#### Provided data
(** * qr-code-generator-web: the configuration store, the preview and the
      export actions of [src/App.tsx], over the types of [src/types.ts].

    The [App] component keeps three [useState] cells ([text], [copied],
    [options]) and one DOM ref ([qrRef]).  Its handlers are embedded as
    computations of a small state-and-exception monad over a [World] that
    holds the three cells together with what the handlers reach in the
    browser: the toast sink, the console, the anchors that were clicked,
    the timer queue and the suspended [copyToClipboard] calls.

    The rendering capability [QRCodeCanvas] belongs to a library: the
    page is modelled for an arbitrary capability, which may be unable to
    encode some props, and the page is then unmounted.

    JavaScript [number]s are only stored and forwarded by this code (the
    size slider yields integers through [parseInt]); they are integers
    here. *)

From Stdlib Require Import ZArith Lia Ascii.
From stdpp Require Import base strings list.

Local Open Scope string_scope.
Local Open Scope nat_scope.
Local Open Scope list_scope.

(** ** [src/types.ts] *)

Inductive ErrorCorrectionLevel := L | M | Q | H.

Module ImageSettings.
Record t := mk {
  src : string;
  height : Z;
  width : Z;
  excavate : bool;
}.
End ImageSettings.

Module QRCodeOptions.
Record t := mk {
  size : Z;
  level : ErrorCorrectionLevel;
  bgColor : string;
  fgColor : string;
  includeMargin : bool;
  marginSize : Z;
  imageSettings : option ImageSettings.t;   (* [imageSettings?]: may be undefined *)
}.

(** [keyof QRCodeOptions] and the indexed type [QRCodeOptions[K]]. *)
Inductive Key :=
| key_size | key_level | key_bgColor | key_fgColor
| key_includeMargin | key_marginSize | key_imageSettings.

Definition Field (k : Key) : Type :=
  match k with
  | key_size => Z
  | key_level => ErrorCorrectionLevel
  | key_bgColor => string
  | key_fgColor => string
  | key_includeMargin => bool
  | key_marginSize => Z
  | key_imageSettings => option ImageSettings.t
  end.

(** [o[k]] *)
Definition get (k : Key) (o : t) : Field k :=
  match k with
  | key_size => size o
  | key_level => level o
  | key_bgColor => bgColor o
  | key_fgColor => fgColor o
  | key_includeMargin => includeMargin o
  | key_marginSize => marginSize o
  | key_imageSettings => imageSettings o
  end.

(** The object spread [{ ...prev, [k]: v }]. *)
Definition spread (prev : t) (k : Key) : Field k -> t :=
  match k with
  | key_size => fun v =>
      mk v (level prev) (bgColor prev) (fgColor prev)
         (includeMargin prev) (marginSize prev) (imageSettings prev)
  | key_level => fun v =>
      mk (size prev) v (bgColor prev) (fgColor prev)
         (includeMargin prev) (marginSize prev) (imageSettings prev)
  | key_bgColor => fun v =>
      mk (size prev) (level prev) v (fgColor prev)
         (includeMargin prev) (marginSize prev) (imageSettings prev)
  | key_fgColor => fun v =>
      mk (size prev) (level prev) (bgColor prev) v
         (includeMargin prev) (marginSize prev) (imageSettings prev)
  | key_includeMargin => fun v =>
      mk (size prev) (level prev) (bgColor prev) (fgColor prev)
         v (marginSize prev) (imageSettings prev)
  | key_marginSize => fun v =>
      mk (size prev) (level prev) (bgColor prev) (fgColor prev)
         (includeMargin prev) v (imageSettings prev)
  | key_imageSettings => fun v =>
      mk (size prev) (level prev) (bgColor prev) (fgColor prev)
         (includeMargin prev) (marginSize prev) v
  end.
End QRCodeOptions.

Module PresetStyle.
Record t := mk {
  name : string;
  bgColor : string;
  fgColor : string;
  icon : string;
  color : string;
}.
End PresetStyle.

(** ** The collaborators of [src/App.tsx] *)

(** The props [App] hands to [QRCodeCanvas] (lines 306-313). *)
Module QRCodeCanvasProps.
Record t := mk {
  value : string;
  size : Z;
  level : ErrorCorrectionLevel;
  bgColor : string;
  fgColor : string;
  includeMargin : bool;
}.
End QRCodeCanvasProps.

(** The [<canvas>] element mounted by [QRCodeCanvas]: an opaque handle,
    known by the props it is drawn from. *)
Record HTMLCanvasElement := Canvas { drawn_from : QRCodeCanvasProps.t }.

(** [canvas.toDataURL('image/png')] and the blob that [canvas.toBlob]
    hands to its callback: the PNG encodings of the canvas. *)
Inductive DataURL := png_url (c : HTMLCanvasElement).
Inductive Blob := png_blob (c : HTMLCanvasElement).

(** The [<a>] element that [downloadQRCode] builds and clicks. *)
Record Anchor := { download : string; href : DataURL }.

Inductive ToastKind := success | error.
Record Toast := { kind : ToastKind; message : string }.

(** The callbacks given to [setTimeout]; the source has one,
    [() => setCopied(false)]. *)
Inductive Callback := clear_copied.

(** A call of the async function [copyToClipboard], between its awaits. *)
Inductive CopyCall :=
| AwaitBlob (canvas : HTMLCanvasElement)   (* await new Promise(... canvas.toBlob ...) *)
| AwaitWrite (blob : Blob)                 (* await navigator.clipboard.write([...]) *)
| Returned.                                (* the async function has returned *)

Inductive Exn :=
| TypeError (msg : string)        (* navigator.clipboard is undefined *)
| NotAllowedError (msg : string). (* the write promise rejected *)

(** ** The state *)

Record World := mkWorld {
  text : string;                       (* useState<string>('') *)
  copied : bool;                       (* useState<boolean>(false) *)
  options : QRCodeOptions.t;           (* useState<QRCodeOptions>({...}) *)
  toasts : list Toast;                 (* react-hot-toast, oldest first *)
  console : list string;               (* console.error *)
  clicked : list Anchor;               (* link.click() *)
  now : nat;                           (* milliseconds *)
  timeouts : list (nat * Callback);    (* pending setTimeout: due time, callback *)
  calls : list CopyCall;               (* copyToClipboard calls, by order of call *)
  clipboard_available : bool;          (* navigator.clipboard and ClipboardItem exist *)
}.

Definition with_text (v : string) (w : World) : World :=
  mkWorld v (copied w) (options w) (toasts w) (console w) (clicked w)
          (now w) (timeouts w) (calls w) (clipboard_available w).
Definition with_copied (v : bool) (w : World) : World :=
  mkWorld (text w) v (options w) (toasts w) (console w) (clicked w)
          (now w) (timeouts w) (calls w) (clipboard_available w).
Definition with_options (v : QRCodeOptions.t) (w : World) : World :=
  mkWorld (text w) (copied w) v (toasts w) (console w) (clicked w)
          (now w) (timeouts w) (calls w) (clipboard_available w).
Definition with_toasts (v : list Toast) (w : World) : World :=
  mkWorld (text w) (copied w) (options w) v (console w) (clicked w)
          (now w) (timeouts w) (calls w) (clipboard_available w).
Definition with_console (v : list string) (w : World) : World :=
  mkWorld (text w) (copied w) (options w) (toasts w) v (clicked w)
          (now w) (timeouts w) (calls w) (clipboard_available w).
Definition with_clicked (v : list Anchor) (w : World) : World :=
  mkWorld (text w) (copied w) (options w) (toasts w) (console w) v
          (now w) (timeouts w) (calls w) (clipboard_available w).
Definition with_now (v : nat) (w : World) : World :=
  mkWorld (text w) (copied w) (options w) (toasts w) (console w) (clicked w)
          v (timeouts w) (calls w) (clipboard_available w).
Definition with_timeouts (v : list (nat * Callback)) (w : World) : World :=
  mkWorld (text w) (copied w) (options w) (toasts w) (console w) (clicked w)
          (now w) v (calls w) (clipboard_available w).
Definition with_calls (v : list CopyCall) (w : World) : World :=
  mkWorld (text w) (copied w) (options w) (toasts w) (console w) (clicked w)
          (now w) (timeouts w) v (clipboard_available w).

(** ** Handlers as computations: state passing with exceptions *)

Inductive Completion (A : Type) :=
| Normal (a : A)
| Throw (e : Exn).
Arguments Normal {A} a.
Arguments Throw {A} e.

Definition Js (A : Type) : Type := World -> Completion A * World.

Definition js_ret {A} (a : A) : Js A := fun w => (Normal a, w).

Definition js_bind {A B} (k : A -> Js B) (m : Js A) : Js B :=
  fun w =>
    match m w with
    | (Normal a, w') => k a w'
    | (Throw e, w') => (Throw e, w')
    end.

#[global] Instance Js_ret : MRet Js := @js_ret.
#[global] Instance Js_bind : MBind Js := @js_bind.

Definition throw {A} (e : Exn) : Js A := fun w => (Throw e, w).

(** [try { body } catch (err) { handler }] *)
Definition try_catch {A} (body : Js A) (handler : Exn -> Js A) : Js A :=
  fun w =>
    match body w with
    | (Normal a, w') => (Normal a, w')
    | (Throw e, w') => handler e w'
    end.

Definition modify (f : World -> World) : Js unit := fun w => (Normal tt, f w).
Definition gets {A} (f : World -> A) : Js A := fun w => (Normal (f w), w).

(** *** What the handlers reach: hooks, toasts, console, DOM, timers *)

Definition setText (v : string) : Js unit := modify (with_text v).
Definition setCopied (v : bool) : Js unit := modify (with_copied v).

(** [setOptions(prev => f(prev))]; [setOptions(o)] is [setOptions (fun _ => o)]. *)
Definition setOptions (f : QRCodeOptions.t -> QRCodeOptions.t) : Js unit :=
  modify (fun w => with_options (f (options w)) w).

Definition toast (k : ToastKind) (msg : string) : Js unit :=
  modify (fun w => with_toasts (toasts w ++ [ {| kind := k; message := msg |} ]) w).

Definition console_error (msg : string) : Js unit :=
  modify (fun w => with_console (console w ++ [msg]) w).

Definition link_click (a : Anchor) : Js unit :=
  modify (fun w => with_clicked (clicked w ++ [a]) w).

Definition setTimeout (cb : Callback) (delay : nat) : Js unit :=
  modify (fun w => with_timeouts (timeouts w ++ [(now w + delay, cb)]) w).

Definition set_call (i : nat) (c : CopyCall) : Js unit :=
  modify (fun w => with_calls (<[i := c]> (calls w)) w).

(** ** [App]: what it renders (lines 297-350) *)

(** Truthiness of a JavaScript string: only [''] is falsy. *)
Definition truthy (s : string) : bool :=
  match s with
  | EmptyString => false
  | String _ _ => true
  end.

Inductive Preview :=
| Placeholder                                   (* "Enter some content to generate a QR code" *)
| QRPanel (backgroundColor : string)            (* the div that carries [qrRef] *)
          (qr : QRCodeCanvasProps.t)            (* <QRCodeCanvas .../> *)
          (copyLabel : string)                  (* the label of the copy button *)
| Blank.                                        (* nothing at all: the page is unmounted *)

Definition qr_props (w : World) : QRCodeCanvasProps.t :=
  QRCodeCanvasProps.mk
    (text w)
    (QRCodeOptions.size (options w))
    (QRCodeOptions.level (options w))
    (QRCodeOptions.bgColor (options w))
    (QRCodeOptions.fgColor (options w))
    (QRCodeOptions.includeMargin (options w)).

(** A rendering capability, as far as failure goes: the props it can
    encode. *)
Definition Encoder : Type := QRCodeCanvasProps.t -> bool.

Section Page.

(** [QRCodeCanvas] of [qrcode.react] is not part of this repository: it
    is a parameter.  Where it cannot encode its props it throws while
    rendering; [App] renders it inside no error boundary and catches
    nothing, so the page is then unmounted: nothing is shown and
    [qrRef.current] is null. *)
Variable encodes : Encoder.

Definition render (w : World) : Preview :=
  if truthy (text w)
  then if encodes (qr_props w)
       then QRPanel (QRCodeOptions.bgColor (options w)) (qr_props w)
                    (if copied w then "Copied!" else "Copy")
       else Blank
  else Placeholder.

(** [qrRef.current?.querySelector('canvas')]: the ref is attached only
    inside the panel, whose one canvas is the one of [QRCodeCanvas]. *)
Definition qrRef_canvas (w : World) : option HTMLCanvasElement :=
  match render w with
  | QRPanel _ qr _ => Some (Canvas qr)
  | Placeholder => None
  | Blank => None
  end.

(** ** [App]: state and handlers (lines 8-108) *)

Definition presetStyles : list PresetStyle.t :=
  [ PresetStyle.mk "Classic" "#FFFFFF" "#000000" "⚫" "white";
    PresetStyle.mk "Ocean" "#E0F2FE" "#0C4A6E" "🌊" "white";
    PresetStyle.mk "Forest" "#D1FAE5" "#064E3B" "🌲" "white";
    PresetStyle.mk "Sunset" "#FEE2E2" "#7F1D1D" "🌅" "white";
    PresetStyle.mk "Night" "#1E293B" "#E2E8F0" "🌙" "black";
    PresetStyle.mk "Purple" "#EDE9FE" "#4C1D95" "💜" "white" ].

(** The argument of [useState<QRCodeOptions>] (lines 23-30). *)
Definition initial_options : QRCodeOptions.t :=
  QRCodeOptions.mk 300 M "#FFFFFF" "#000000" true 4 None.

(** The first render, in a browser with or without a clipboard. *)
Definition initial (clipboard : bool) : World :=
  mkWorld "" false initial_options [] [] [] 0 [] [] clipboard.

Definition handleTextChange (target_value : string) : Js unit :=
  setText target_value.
########
#### Provided data
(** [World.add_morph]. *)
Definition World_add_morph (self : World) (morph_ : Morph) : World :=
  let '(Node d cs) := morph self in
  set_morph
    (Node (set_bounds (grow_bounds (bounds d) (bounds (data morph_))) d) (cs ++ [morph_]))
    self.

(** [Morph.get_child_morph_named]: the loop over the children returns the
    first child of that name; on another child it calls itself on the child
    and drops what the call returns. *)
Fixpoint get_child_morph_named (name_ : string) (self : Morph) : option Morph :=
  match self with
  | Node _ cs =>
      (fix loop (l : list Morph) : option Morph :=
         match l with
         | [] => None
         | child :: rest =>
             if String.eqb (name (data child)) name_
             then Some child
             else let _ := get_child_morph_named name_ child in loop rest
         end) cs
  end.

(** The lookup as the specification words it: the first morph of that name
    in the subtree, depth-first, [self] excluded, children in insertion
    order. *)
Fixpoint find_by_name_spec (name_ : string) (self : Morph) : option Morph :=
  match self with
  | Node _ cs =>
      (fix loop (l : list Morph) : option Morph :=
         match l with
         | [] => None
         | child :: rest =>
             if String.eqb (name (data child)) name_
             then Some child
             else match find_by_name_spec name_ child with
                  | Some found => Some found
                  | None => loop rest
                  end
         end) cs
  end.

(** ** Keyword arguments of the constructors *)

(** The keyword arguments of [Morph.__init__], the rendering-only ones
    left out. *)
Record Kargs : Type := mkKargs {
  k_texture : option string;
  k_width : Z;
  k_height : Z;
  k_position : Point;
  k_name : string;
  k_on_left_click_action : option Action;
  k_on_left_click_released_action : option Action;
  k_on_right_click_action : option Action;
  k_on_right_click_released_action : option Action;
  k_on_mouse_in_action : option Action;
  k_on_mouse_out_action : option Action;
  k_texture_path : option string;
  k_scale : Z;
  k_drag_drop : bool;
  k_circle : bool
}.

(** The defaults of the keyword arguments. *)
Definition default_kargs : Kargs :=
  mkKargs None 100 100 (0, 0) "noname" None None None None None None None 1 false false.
########
• Problem to work on: Out of the data above, transcribe exactly and only the lines starting with the line that has "End QRCodeCanvasProps." and going on through the line that has "Inductive Blob := png_blob", both included.

• Solved problem:
End QRCodeCanvasProps.

(** The [<canvas>] element mounted by [QRCodeCanvas]: an opaque handle,
    known by the props it is drawn from. *)
Record HTMLCanvasElement := Canvas { drawn_from : QRCodeCanvasProps.t }.

(** [canvas.toDataURL('image/png')] and the blob that [canvas.toBlob]
    hands to its callback: the PNG encodings of the canvas. *)
Inductive DataURL := png_url (c : HTMLCanvasElement).
Inductive Blob := png_blob (c : HTMLCanvasElement).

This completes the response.